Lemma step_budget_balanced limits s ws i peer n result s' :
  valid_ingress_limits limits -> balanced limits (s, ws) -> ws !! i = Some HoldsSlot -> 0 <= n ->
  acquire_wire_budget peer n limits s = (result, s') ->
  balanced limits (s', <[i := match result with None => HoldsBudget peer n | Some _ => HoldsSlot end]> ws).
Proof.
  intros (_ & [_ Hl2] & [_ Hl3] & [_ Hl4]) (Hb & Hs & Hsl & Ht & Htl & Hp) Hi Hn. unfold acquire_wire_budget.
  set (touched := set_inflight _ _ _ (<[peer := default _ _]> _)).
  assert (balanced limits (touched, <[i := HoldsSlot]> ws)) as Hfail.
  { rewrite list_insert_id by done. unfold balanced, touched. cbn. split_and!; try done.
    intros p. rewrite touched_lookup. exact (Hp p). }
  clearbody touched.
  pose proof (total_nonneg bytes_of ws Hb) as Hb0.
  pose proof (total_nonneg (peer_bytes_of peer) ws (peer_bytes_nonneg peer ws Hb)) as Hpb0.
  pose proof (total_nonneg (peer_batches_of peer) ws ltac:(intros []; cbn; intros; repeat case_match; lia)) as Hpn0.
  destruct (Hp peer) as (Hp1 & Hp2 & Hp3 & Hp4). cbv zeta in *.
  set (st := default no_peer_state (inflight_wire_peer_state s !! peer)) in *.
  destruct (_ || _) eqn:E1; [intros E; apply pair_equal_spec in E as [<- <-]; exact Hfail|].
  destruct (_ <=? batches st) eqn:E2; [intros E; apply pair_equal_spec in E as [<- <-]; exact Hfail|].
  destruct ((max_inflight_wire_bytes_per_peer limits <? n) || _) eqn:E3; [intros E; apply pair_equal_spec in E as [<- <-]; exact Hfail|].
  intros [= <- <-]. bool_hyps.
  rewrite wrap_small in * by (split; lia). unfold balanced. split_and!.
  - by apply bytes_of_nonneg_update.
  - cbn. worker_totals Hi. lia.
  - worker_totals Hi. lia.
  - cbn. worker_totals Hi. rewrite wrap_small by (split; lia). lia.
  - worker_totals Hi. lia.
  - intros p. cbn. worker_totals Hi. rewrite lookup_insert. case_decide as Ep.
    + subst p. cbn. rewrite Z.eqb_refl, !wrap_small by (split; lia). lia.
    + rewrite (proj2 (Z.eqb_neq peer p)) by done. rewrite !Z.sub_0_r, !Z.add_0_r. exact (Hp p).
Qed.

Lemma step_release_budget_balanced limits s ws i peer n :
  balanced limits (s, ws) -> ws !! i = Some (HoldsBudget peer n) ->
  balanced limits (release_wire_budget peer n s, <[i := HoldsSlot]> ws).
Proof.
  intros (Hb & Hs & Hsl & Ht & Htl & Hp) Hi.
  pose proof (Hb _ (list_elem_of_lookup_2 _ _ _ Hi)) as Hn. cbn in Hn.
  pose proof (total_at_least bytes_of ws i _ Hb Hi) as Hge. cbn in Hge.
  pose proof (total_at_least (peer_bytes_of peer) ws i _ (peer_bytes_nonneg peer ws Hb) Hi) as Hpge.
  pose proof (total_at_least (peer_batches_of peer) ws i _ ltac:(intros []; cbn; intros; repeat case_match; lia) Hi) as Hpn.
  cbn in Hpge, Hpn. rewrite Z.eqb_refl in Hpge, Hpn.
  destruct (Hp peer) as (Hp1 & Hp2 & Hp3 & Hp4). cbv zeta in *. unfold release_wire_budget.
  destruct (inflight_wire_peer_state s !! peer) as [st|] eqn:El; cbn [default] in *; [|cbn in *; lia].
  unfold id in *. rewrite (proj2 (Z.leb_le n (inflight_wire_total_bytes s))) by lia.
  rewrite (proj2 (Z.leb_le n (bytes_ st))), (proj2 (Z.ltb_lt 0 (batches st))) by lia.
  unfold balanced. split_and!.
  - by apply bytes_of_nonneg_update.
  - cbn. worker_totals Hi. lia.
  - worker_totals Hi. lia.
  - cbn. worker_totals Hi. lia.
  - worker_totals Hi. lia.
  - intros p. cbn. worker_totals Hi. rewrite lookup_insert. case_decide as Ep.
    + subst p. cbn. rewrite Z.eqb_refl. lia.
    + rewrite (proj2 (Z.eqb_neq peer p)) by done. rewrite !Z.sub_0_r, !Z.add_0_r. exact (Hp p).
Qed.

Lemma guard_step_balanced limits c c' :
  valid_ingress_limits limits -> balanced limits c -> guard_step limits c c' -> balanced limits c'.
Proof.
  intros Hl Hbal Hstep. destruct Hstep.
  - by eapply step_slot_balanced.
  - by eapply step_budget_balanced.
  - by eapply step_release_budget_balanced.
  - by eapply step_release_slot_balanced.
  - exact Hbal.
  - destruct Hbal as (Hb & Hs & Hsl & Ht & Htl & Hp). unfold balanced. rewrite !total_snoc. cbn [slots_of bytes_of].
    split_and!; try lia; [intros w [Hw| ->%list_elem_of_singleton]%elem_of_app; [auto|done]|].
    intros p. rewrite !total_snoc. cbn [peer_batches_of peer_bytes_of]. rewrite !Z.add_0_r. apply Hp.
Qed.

────────────────────

Reproduce, with no other lines, the run of lines that begins with the one containing "- destruct Hbal" and ends with the last line of the material.

  - destruct Hbal as (Hb & Hs & Hsl & Ht & Htl & Hp). unfold balanced. rewrite !total_snoc. cbn [slots_of bytes_of].
    split_and!; try lia; [intros w [Hw| ->%list_elem_of_singleton]%elem_of_app; [auto|done]|].
    intros p. rewrite !total_snoc. cbn [peer_batches_of peer_bytes_of]. rewrite !Z.add_0_r. apply Hp.
Qed.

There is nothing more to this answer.